シアンも人差し指を出し、私の指先に触れる。

すると私の体を青い光が包み込む。

「こ、これは?」

「雪菜?!」

青い光は私の目の前で集まると一つの光となる。

そして、青い光の中から一つの指輪が私の手のひらの中に落ちた。

「こ、これって」

たしか、クレールが優空君に渡していた指輪?!

『それは、空の指輪。その指輪がないと変身できないの』

私は指輪をじっと見つめる。

指輪のガラスの中に、綺麗な細工が施されていて、青い蝶がキラキラと光輝いていた。

『ソレイユも出してあげたら?』

『分かってる』

ソレイユも愛斗のに手をかざす。

「ぼ、僕も?!」

愛斗の体が赤紫に色に輝く。

その光は愛斗の頭上で集まり、光の中から私と同じ指輪を落とす。

『俺は、夕日の妖精だから。それは夕日の指輪だ』

「夕日の指輪……」

『だが、その指輪はまだ使えない』

「え、なんで?」

使えないってどういうこと?

『その指輪は、私たち七人しか持つことができない指輪なの。だけど、ソレイユたちはまだ加護を受けていないから使えないの』

「たしか、ソレイユが言っていたことだよね?」

『少しだけな、あの時は説明不足だったが』

『見てこれ』

シアンは、指輪の中を指さす。

『雪菜の指輪には、空の加護を受けた証として、青い蝶の紋章が刻まれるの』

「空の加護?」

シアンは、頷くと再び指輪に目を向ける。

『私は、空の妖精だから空の力を使うの。

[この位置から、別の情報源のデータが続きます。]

(** C2: on an initialised map, NOEXIST fails with [EEXIST] on a key that
    is held and succeeds on one that is not; EXIST fails with [ENOENT] on
    a key that is not held and succeeds on one that is; ANY inserts or
    overwrites and succeeds; in each case that succeeds, capacity
    permitting, the key then maps to the new value. *)
Theorem update_flags_spec (m : ebpf_map) (key value : bytes) :
  map_wf hash m ->
  (map_has hash m key -> update m key value EBPF_NOEXIST = (EEXIST, m)) /\
  (~ map_has hash m key -> capacity_permits hash m key ->
   exists m', update m key value EBPF_NOEXIST = (0, m') /\
              lookup m' key = (0, Some value)) /\
  (~ map_has hash m key -> key_in_range m key ->
   update m key value EBPF_EXIST = (ENOENT, m)) /\
  (map_has hash m key ->
   exists m', update m key value EBPF_EXIST = (0, m') /\
              lookup m' key = (0, Some value)) /\
  (capacity_permits hash m key ->
   exists m', update m key value EBPF_ANY = (0, m') /\
              lookup m' key = (0, Some value)).
Proof.
  intros [Hmax Hwf].
  unfold capacity_permits, key_in_range, map_has,
    ebpf_map_update_elem_from_user, ebpf_map_lookup_elem_from_user.
  pose proof (with_state_same m) as Hsame.
  destruct (m_state m) as [slots|buckets|] eqn:Hst; [| |done].
  - (* array *)
    destruct Hwf as [_ Hlen].
    pose proof (le_index_nonneg key) as Hnn.
    unfold array_map_update_elem, array_map_lookup_elem. simpl.
    destruct (Z.leb_spec (max_entries m) (le_index key)) as [Hout|Hin].
    + repeat split; try (intros; lia); intros [v Hv]; discriminate.
    + assert (Hi : (Z.to_nat (le_index key) < length slots)%nat) by lia.
      destruct (slots !! Z.to_nat (le_index key)) as [[v|]|] eqn:Hslot;
        [| |apply lookup_ge_None in Hslot; lia].
      all: repeat split; intros;
        first [ by rewrite Hsame
              | contradict_has
              | eexists; split; [reflexivity|]; simpl;
                rewrite (proj2 (Z.leb_gt _ _) Hin), list_lookup_insert_eq
                  by done; reflexivity ].
  - (* hash table *)
    destruct Hwf as (_ & Hlen & Hcount & Hplace).
    unfold hashtable_map_update_elem. simpl.
    change (hashtable_map_lookup_elem hash m buckets key) with
      (match chain_find key (bucket_at buckets (index buckets key)) with
       | Some v => (0, Some v)
       | None => (ENOENT, None)
       end).
    destruct (chain_find key (bucket_at buckets (index buckets key)))
      as [v|] eqn:Hfind.
    + repeat split; intros;
        first [ by rewrite Hsame
              | contradict_has
              | eexists; split; [reflexivity|]; simpl;
                rewrite (hashtable_lookup_insert m) by done;
                rewrite chain_find_store by (rewrite Hfind; eauto); done ].
    + assert (Hroom :
        (exists v : bytes, (ENOENT, @None bytes) = (0, Some v)) \/
        hashtable_count buckets < max_entries m ->
        (max_entries m <=? hashtable_count buckets) = false).
      { intros [[v Hv]|H]; [discriminate | by apply Z.leb_gt]. }
      repeat split; intros;
        first [ by rewrite Hsame
              | contradict_has
              | rewrite Hroom by done;
                eexists; split; [reflexivity|]; simpl;
                rewrite (hashtable_lookup_insert m) by done; simpl;
                by rewrite decide_True ].
Qed.

(** ** Initialised maps stay initialised *)

Lemma hashtable_count_insert (buckets : list (list (bytes * bytes)))
    (i : nat) (c : list (bytes * bytes)) :
  (i < length buckets)%nat ->
  hashtable_count (<[i:=c]> buckets) =
    hashtable_count buckets - Z.of_nat (length (bucket_at buckets i))
    + Z.of_nat (length c).
Proof.
  intros Hi. unfold hashtable_count.
  pose proof (concat_insert_length buckets i (bucket_at buckets i) c
                (bucket_at_lookup buckets i Hi)).
  lia.
Qed.

Lemma placement_insert (buckets : list (list (bytes * bytes))) (i : nat)
    (c : list (bytes * bytes)) :
  (i < length buckets)%nat ->
  (forall j k v, (k, v) ∈ bucket_at buckets j -> index buckets k = j) ->
  (forall k v, (k, v) ∈ c -> index buckets k = i) ->
  forall j k v, (k, v) ∈ bucket_at (<[i:=c]> buckets) j ->
                index (<[i:=c]> buckets) k = j.
Proof.
  intros Hi Hold Hnew j k v. rewrite bucket_index_insert, bucket_at_insert
    by done.
  destruct (decide (i = j)) as [<-|Hne]; eauto.
Qed.

Lemma update_wf (m : ebpf_map) (key value : bytes) (flag : update_flag) :
  map_wf hash m -> map_wf hash (update m key value flag).2.
Proof.
  intros [Hmax Hwf]. unfold ebpf_map_update_elem_from_user.
  destruct (m_state m) as [slots|buckets|] eqn:Hst; [| |done].
  - destruct Hwf as [Hty Hlen]. unfold array_map_update_elem.
    destruct (max_entries m <=? le_index key);
      [|destruct (slots !! Z.to_nat (le_index key)) as [[?|]|], flag];
      split; simpl; rewrite ?length_insert; done.
  - destruct Hwf as (Hty & Hlen & Hcount & Hplace).
    unfold hashtable_map_update_elem.
    pose proof (bucket_index_lt buckets key Hlen) as Hi.
    set (i := index buckets key) in *.
    assert (Hstore : map_wf hash (with_state m (HashState
              (<[i:=chain_store key value (bucket_at buckets i)]> buckets)))).
    { split; [done|]. simpl. rewrite length_insert.
      split; [done|]. split; [done|]. split.
      - rewrite hashtable_count_insert, chain_store_length by done. lia.
      - apply placement_insert; [done..|]. intros k v Hin.
        apply chain_store_keys in Hin as [v' Hin]. eauto. }
    assert (Hsame : map_wf hash (with_state m (HashState buckets))).
    { split; [done|]. simpl. done. }
    destruct (chain_find key (bucket_at buckets i)) as [v|], flag;
      try done.
    all: destruct (Z.leb_spec (max_entries m) (hashtable_count buckets));
      [done|].
    all: split; [done|]; simpl; rewrite length_insert;
      split; [done|]; split; [done|]; split;
      [ rewrite hashtable_count_insert by done; simpl length; lia
      | apply placement_insert; [done..|];
        intros k v [Heq|Hin]%elem_of_cons; [by injection Heq as -> -> | eauto] ].
Qed.

Lemma delete_wf (m : ebpf_map) (key : bytes) :
  map_wf hash m -> map_wf hash (delete m key).2.
Proof.
  intros [Hmax Hwf]. unfold ebpf_map_delete_elem_from_user.
  destruct (m_state m) as [slots|buckets|] eqn:Hst; [| |done].
  - destruct Hwf as [Hty Hlen]. unfold array_map_delete_elem.
    destruct (max_entries m <=? le_index key);
      [|destruct (slots !! Z.to_nat (le_index key)) as [[?|]|]];
      split; simpl; rewrite ?length_insert; done.
  - destruct Hwf as (Hty & Hlen & Hcount & Hplace).
    unfold hashtable_map_delete_elem.
    pose proof (bucket_index_lt buckets key Hlen) as Hi.
    set (i := index buckets key) in *.
    destruct (chain_find key (bucket_at buckets i)) as [v|] eqn:Hfind.
    + split; [done|]. simpl. rewrite length_insert.
      split; [done|]. split; [done|]. split.
      * rewrite hashtable_count_insert by done.
        pose proof (chain_remove_length key (bucket_at buckets i)
                      ltac:(rewrite Hfind; eauto)).
        lia.
      * apply placement_insert; [done..|]. intros k v' Hin.
        apply chain_remove_subset in Hin. eauto.
    + split; [done|]. simpl. done.
Qed.

Lemma map_wf_count (m : ebpf_map) :
  map_wf hash m -> ebpf_map_count m <= max_entries m.
Proof.
  intros [Hmax Hwf]. unfold ebpf_map_count.
  destruct (m_state m) as [slots|buckets|]; [| |done].
  - destruct Hwf as [_ Hlen]. unfold array_count.
    pose proof (omap_id_length slots). lia.
  - by destruct Hwf as (_ & _ & Hcount & _).
Qed.

Lemma update_max_entries (m : ebpf_map) (key value : bytes)
    (flag : update_flag) :
  max_entries (update m key value flag).2 = max_entries m.
Proof.
  unfold ebpf_map_update_elem_from_user.
  destruct (m_state m); [| |done].
  - by destruct (array_map_update_elem _ _ _ _ _).
  - by destruct (hashtable_map_update_elem _ _ _ _ _ _).
Qed.

Lemma delete_max_entries (m : ebpf_map) (key : bytes) :
  max_entries (delete m key).2 = max_entries m.
Proof.
  unfold ebpf_map_delete_elem_from_user.
  destruct (m_state m); [| |done].
  - by destruct (array_map_delete_elem _ _ _).
  - by destruct (hashtable_map_delete_elem _ _ _ _).
Qed.

(** Whatever the user does, the map stays initialised, keeps its
    capacity and never holds more than [max_entries] elements. *)
Lemma map_run_wf (ops : list map_op) (m : ebpf_map) :
  map_wf hash m ->
  map_wf hash (map_run hash m ops).2 /\
  max_entries (map_run hash m ops).2 = max_entries m /\
  ebpf_map_count (map_run hash m ops).2 <= max_entries m.
Proof.
  revert m. induction ops as [|op ops IH]; intros m Hwf; simpl.
  - auto using map_wf_count.
  - destruct (map_step hash m op) as [e m1] eqn:Hstep.
    assert (Hwf1 : map_wf hash m1 /\ max_entries m1 = max_entries m).
    { destruct op as [k v f|k]; simpl in Hstep.
      - pose proof (update_wf m k v f Hwf).
        pose proof (update_max_entries m k v f).
        by rewrite Hstep in *.
      - pose proof (delete_wf m k Hwf).
        pose proof (delete_max_entries m k).
        by rewrite Hstep in *. }
    destruct Hwf1 as [Hwf1 Hmax1].
    specialize (IH m1 Hwf1).
    destruct (map_run hash m1 ops) as [es m2]. simpl in *.
    rewrite <- Hmax1. done.
Qed.

(** ** Filling a hash table *)

(** A key that is not held goes in as long as there is room; afterwards
    the table holds one element more, the new key and the keys held
    before. *)
Lemma hashtable_insert_new (m : ebpf_map)
    (buckets : list (list (bytes * bytes))) (key value : bytes) :
  map_wf hash m -> m_state m = HashState buckets ->
  ~ map_has hash m key -> ebpf_map_count m < max_entries m ->
  exists m',
    update m key value EBPF_ANY = (0, m') /\
    (exists buckets', m_state m' = HashState buckets') /\
    ebpf_map_count m' = ebpf_map_count m + 1 /\
    forall k, map_has hash m' k <-> k = key \/ map_has hash m k.
Proof.
  intros [Hmax Hwf] Hst Habs Hroom.
  unfold map_has, ebpf_map_count, ebpf_map_update_elem_from_user,
    ebpf_map_lookup_elem_from_user in *.
  rewrite Hst in *. destruct Hwf as (Hty & Hlen & Hcount & Hplace).
  unfold hashtable_map_update_elem, hashtable_map_lookup_elem in *.
  pose proof (bucket_index_lt buckets key Hlen) as Hi.
  destruct (chain_find key (bucket_at buckets (index buckets key)))
    as [v|] eqn:Hfind; [exfalso; eauto|].
  rewrite (proj2 (Z.leb_gt _ _) Hroom).
  eexists. split; [reflexivity|]. simpl.
  split; [eauto|]. split.
  - rewrite hashtable_count_insert by done. simpl length. lia.
  - intros k. rewrite bucket_index_insert, bucket_at_insert by done.
    destruct (decide (index buckets key = index buckets k)) as [Heq|Hne].
    + simpl. destruct (decide (key = k)) as [->|Hk].
      * split; eauto.
      * rewrite <- Heq. split; [eauto | intros [->|H]; done].
    + split; [eauto|]. intros [->|H]; done.
Qed.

そして、空の加護を受けた私は更に強い力を持っている』

だからアクとの闘いであんな凄い力を発揮出来たんだ。

じゃあ、愛斗たちも加護を受ければ一緒に闘える。

「じゃあ!僕もその加護を受けて、指輪の中に蝶の紋章が刻まれれば闘えるんだよね?」

愛斗の言葉にシアンは頷いた。

『ソレイユは夕日の妖精だから、愛斗は夕日の加護を受けなくちゃ闘えない』

「なら、今すぐやろう!」

愛斗は立ち上がった。

でもシンクは首を左右に振って言った。

『急いでも無理だよ』

「な、なんで?」

『加護を受けるには、場所・状況・時間が決まっているんだ』

「そ、そっか……」

ソレイユの言葉に、愛斗は肩を落として座り直す。